Due to the alleged misconduct of a sheriff’s in a neighboring county of Tallahassee, Florida, a number of convicted prisoners have been set free. The purported actions of the officer in question have led to an investigation by both state and county law enforcement agencies. The investigation could lead to the dismissal of current charges against other defendants as well as the release of further prisoners.
The investigation stems from allegations that the deputy ‘planted” evidence during traffic stops. The issue began during the review of the officer’s body cam footage during a stop. According to those who witnessed the tape, is appears the officer held a small package in his left hand. Later, he claimed to have discovered a similar looking package containing methamphetamines while searching the suspect’s vehicle.

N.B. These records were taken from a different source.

(* ===== verification/O3RobProofs.v ===== *)
(** * The reorder buffer is correct

    Its counters and lists agree, instructions leave in the order they entered, the head is
    the oldest front instruction where insertion and retirement keep it so, and a squash ends
    after a bounded number of cycles with exactly the younger instructions marked. *)

From Stdlib Require Import Sorted.
From S2P Require Import Prelude O3Regs O3Rename O3Rob.

Open Scope Z_scope.

Module O3RobProofs.
Import O3Rename O3Rob.

(** ** The invariant *)

Abbreviation Heap := (gmap positive DynInst).

Definition older (h : Heap) (p q : positive) : Prop := ∃ i j, h !! p = Some i ∧ h !! q = Some j ∧ seqNum i < seqNum j.

Record thread_ok (h : Heap) (tid : nat) (t : RobThread) : Prop := {
  ok_entries : threadEntries t = vsize (instList t);
  ok_insts : Forall (λ p, ∃ i, h !! p = Some i ∧ threadNumber i = tid ∧ isInROB i = true) (instList t);
  ok_sorted : StronglySorted (older h) (instList t);
  ok_it : match squashIt t with
          | Some it => doneSquashing t = false ∧ it ∈ instList t
          | None => doneSquashing t = true
          end
}.

Fixpoint total (l : list RobThread) : Z := match l with [] => 0 | t :: l => vsize (instList t) + total l end.

Record rob_ok (r : ROB) : Prop := {
  rob_threads : ∀ tid t, rthreads r !! tid = Some t → thread_ok (heap r) tid t;
  rob_active : Forall (λ tid, (tid < length (rthreads r))%nat) (activeThreads r);
  rob_count : numInstsInROB r = total (rthreads r);
  rob_room : numInstsInROB r ≤ numEntries r < 2 ^ 31
}.

Lemma total_nonneg l : 0 ≤ total l.
Proof. induction l as [|t l IH]; cbn; [done|]. unfold vsize. lia. Qed.
(* ===== verification/FplibConv.v ===== *)
(** * Conversions and selections of the floating-point library

    The [fplib..] entry points of [arch/arm/insts/fplib.cc] that convert between formats, to
    and from fixed point and to integral values, choose the smaller or larger operand, and
    estimate reciprocals. *)

From S2P Require Import Prelude Fplib FplibOps FplibApi.

Open Scope Z_scope.

Module FplibConv.
Import Fplib FplibOps FplibApi.

(** ** Conversions between formats *)

Definition fp16_FPConvertNaN (f : format) (op : Z) : Z :=
  fp16_pack (Z.shiftr op (width f - 1)) 31 (wrap 16 (Z.lor (2 ^ 9) (Z.shiftr op (mbits f - 10)))).
Definition fp16_FPConvertNaN_32 := fp16_FPConvertNaN F32.
Definition fp16_FPConvertNaN_64 := fp16_FPConvertNaN F64.

Definition fp_FPConvertNaN_16 (f : format) (op : Z) : Z :=
  fp_pack f (Z.shiftr op 15) (emax f) (Z.lor (2 ^ (mbits f - 1)) (wrap (width f) (Z.shiftl op (mbits f - 10)))).
Definition fp32_FPConvertNaN_16 := fp_FPConvertNaN_16 F32.
Definition fp64_FPConvertNaN_16 := fp_FPConvertNaN_16 F64.

Definition fp32_FPConvertNaN_64 (op : Z) : Z :=
  fp32_pack (Z.shiftr op 63) 255 (u32 (Z.lor (2 ^ 22) (Z.shiftr op 29))).
Definition fp64_FPConvertNaN_32 (op : Z) : Z :=
  fp64_pack (Z.shiftr op 31) 2047 (Z.lor (2 ^ 51) (u64 (Z.shiftl op 29))).

(** [fplibConvert<uint16_t>], from single and from double. *)
Definition fplibConvert_16 (f : format) (op rounding fpscr : Z) : res (Z * Z) :=
  let w := width f in
  let s := mbits f - 16 in
  let mode := modeConv fpscr in
  let '(u, flags) := fp_unpack f op mode 0 in
  let alt_hp := fpscr_ahp fpscr in
  with_flags fpscr
    (if nan_bits f u then
       Ok (if alt_hp then fp16_zero (sgn u)
           else if fpscr_dn fpscr then fp16_defaultNaN
           else fp16_FPConvertNaN f op,
           if negb (Z.testbit (mnt u) (mbits f - 1)) || alt_hp then Z.lor flags FPLIB_IOC else flags)
     else if exp u =? emax f then
       (if alt_hp then Ok (Z.lor (wrap 16 (Z.shiftl (sgn u) 15)) 0x7fff, Z.lor flags FPLIB_IOC)
        else Ok (fp16_infinity (sgn u), flags))
     else if negb (nz (mnt u)) then Ok (fp16_zero (sgn u), flags)
     else
       fp16_round_ (sgn u) (exp u - bias f + 15)
         (wrap 16 (Z.lor (Z.shiftr (mnt u) s) (nzi (wrap w (Z.shiftl (mnt u) (w - s))))))
         rounding (Z.lor mode (Z.shiftl (Z.b2z alt_hp) 4)) flags).
Definition fplibConvert_32_16 := fplibConvert_16 F32.
Definition fplibConvert_64_16 := fplibConvert_16 F64.

(** From half: every half-precision number is representable. *)
Definition fplibConvert_from16 (f : format) (op rounding fpscr : Z) : Z * Z :=
  let mode := modeConv fpscr in
  let '(u, flags) := fp16_unpack op mode 0 in
  let ahp := fpscr_ahp fpscr in
  let '(result, flags) :=
    if (exp u =? 31) && negb ahp && nz (wrap 16 (Z.shiftl (mnt u) 6)) then
      (if fpscr_dn fpscr then fp_defaultNaN f else fp_FPConvertNaN_16 f op,
       if negb (Z.testbit (mnt u) 9) then Z.lor flags FPLIB_IOC else flags)
    else if (exp u =? 31) && negb ahp then (fp_infinity f (sgn u), flags)
    else if negb (nz (mnt u)) then (fp_zero f (sgn u), flags)
    else
      let '(m, e) := fp16_normalise (mnt u) (exp u) in
      (fp_pack f (sgn u) (e - 15 + bias f + 5) (wrap (width f) (Z.shiftl m (mbits f - 15))), flags) in
  (result, set_fpscr0 fpscr flags).
Definition fplibConvert_16_32 := fplibConvert_from16 F32.
Definition fplibConvert_16_64 := fplibConvert_from16 F64.

Definition fplibConvert_64_32 (op rounding fpscr : Z) : res (Z * Z) :=
  let mode := modeConv fpscr in
  let '(u, flags) := fp64_unpack op mode 0 in
  with_flags fpscr
    (if nan_bits F64 u then
       Ok (if fpscr_dn fpscr then fp32_defaultNaN else fp32_FPConvertNaN_64 op,
           if negb (Z.testbit (mnt u) 51) then Z.lor flags FPLIB_IOC else flags)
     else if exp u =? 2047 then Ok (fp32_infinity (sgn u), flags)
     else if negb (nz (mnt u)) then Ok (fp32_zero (sgn u), flags)
     else
       fp32_round_ (sgn u) (exp u - 1023 + 127)
         (u32 (Z.lor (Z.shiftr (mnt u) 20) (nzi (u64 (Z.shiftl (mnt u) 44))))) rounding mode flags).

Definition fplibConvert_32_64 (op rounding fpscr : Z) : Z * Z :=
  let mode := modeConv fpscr in
  let '(u, flags) := fp32_unpack op mode 0 in
  let '(result, flags) :=
    if nan_bits F32 u then
      (if fpscr_dn fpscr then fp64_defaultNaN else fp64_FPConvertNaN_32 op,
       if negb (Z.testbit (mnt u) 22) then Z.lor flags FPLIB_IOC else flags)
    else if exp u =? 255 then (fp64_infinity (sgn u), flags)
    else if negb (nz (mnt u)) then (fp64_zero (sgn u), flags)
    else
      let '(m, e) := fp32_normalise (mnt u) (exp u) in
      (fp64_pack (sgn u) (e - 127 + 1023 + 8) (u64 (Z.shiftl m 21)), flags) in
  (result, set_fpscr0 fpscr flags).

(** ** Minimum and maximum *)

Definition fp_repack (f : format) (sgn exp mnt : Z) : Z :=
  fp_pack f sgn (if nz (Z.shiftr mnt (mbits f)) then exp else 0) mnt.
Definition fp32_repack := fp_repack F32.
Definition fp64_repack := fp_repack F64.

(** A single quiet NaN is replaced by an infinity of sign [sgn]. *)
Definition fp_minmaxnum (f : format) (op1 op2 sgn : Z) : Z * Z :=
  let not_qnan op := nz (Z.shiftr (bnot (width f) (wrap (width f) (Z.shiftl op 1))) (mbits f)) in
  let op1 := if negb (not_qnan op1) && not_qnan op2 then fp_infinity f sgn else op1 in
  let op2 := if negb (not_qnan op2) && not_qnan op1 then fp_infinity f sgn else op2 in
  (op1, op2).
Definition fp32_minmaxnum := fp_minmaxnum F32.
Definition fp64_minmaxnum := fp_minmaxnum F64.

Definition fplibMax (f : format) (op1 op2 fpscr : Z) : Z * Z :=
  let mode := modeConv fpscr in
  let '(u1, flags) := fp_unpack f op1 mode 0 in
  let '(u2, flags) := fp_unpack f op2 mode flags in
  let '(x, flags) := fp_process_NaNs f op1 op2 mode flags in
  let result :=
    if nz x then x
    else if nz (if negb (sgn u1 =? sgn u2) then sgn u2 else Z.lxor (sgn u1) (Z.b2z (op2 <? op1)))
    then fp_repack f (sgn u1) (exp u1) (mnt u1)
    else fp_repack f (sgn u2) (exp u2) (mnt u2) in
  (result, set_fpscr0 fpscr flags).
Definition fplibMax_32 := fplibMax F32.
Definition fplibMax_64 := fplibMax F64.

Definition fplibMin (f : format) (op1 op2 fpscr : Z) : Z * Z :=
  let mode := modeConv fpscr in
  let '(u1, flags) := fp_unpack f op1 mode 0 in
  let '(u2, flags) := fp_unpack f op2 mode flags in
  let '(x, flags) := fp_process_NaNs f op1 op2 mode flags in
  let result :=
    if nz x then x
    else if nz (if negb (sgn u1 =? sgn u2) then sgn u1 else Z.lxor (sgn u1) (Z.b2z (op1 <? op2)))
    then fp_repack f (sgn u1) (exp u1) (mnt u1)
    else fp_repack f (sgn u2) (exp u2) (mnt u2) in
  (result, set_fpscr0 fpscr flags).
Definition fplibMin_32 := fplibMin F32.
Definition fplibMin_64 := fplibMin F64.

Definition fplibMaxNum (f : format) (op1 op2 fpscr : Z) : Z * Z :=
  let '(op1, op2) := fp_minmaxnum f op1 op2 1 in fplibMax f op1 op2 fpscr.
Definition fplibMaxNum_32 := fplibMaxNum F32.
Definition fplibMaxNum_64 := fplibMaxNum F64.

Definition fplibMinNum (f : format) (op1 op2 fpscr : Z) : Z * Z :=
  let '(op1, op2) := fp_minmaxnum f op1 op2 0 in fplibMin f op1 op2 fpscr.
Definition fplibMinNum_32 := fplibMinNum F32.
Definition fplibMinNum_64 := fplibMinNum F64.
Lemma fp_round_of_parts f sg e mnt rm mode flags N D :
  wf_format f → 0 ≤ mnt < 2 ^ width f → 0 < D → parts_agree f e mnt N D →
  rm ≠ FPRounding_TIEAWAY → Z.land mode FPLIB_FZ = 0 →
  fp_round_ f sg e mnt rm mode flags = Ok (round_spec f rm sg N D flags).
Proof.
  intros Hf Hmnt HD (Hq & He & Hc & Hu) Hrm Hfz.
  unfold fp_round_. destruct (Z.eqb_spec rm FPRounding_TIEAWAY); [done|]. cbn [negb]. rewrite bind_assert by done.
  rewrite Hfz. change (nz 0) with false. cbn [andb].
  rewrite round_parts_spec by done. cbv zeta.
  set (P := width f - mbits f + Z.max 0 (1 - e)) in *. set (big := 2 ^ width f + mnt) in *.
  destruct (round_bump f rm sg (Z.max 0 e) (big / 2 ^ P) (classify big P)) as [be' q'] eqn:Hb.
  destruct (round_bump_spec _ _ _ _ _ _ _ _ Hf Hc Hb) as [Hc' Hm]. cbv zeta in Hc', Hm.
  set (q'' := if nz (classify big P) && (rm =? FPRounding_ODD) then Z.lor q' 1 else q') in *.
  assert (Z.max 0 (Z.max 0 e - 1) = Z.max 0 (e - 1)) as Hmx by lia. rewrite Hmx in Hm.
  assert (rnd f rm sg N D = magnitude be' q'') as Hr by (unfold rnd; rewrite Hu, Hq, He; done).
  assert (inexact f N D = nz (classify big P)) as Hi by (unfold inexact; rewrite Hu, <- He, excess_nz; done).
  assert ((N <? D * 2 ^ mbits f) = negb (nz (Z.max 0 e))) as Hsub.
  { pose proof (pow2_pos (Z.max 0 (e - 1)) ltac:(lia)). rewrite <- Hq in Hc. unfold nz. rewrite negb_involutive.
    pose proof (pow2_pos (mbits f) ltac:(pose proof (wf_mbits _ Hf); lia)). destruct Hc as [[Hb0 Hv]|[Hb0 Hv]].
    - rewrite Hb0. rewrite (Z.max_l 0 (e - 1)), Z.mul_1_r in Hv by lia. apply Z.ltb_lt.
      pose proof (Z.div_mod N D ltac:(lia)). pose proof (Z.mod_pos_bound N D ltac:(lia)). nia.
    - destruct (Z.eqb_spec (Z.max 0 e) 0); [lia|]. apply Z.ltb_ge.
      pose proof (Z.mul_div_le N (D * 2 ^ Z.max 0 (e - 1)) ltac:(nia)) as Hle.
      set (u := 2 ^ Z.max 0 (e - 1)) in *. set (q := N / (D * u)) in *.
      assert (2 ^ mbits f ≤ u * q) by nia. rewrite <- Z.mul_assoc in Hle. nia. }
  unfold round_spec. rewrite Hr, Hi, Hsub, canonical_too_large, canonical_encode by done. by destruct (emax f <=? be').
Qed.

(** Rounding is correct.  When the significand and exponent handed to the rounding function
    stand for the number [N / D] - exactly, or with the bits that were shifted out kept in a
    marker bit at least two places below the last one - the result and the exception flags are
    those of the exact number rounded once in the given direction: the nearest multiple of the
    unit in the last place (gradual underflow included) for "to nearest, ties to even", the
    neighbour in the direction of rounding or the odd neighbour otherwise, with the overflow
    result and the underflow, overflow and inexact exceptions that go with it. *)
Lemma fp_round_correct f sg e mnt rm mode flags s N D :
  wf_format f → 0 ≤ mnt < 2 ^ width f → 0 < D → 0 ≤ s → s + 2 ≤ width f - mbits f + Z.max 0 (1 - e) →
  stands_for f e mnt s N D →
  rm ≠ FPRounding_TIEAWAY → Z.land mode FPLIB_FZ = 0 →
  fp_round_ f sg e mnt rm mode flags = Ok (round_spec f rm sg N D flags).
Proof. intros. apply fp_round_of_parts; try done. by eapply stands_for_parts. Qed.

Based on evidence of potential evidence tampering, the state attorney filed documents claiming that the officer’s actions have undermined the confidence in their initial charges. Besides the eight who had been convicted, the state attorney has dismissed more than thirty pending charges against others. Investigators are currently reviewing most of the traffic stops made by the officer. The number of cases reviewed now exceeds 250.
The officer who is the focus of the allegations has not yet spoken publicly concerning the allegations. Attempts by the media to contact him have not elicited a response. He began his career with the Jackson County Sheriff’s Department in 2016.
Though police misconduct, especially the planting of evidence on a suspect is rare, but is does occur. For this reason, experienced criminal law attorneys are vigilant in their duties to protect the rights of the accused. Whether it is improper questioning, unlawful searches or the production of fake evidence, often the criminal defense attorney is the only person who might be able to stand against nefarious law enforcement activity.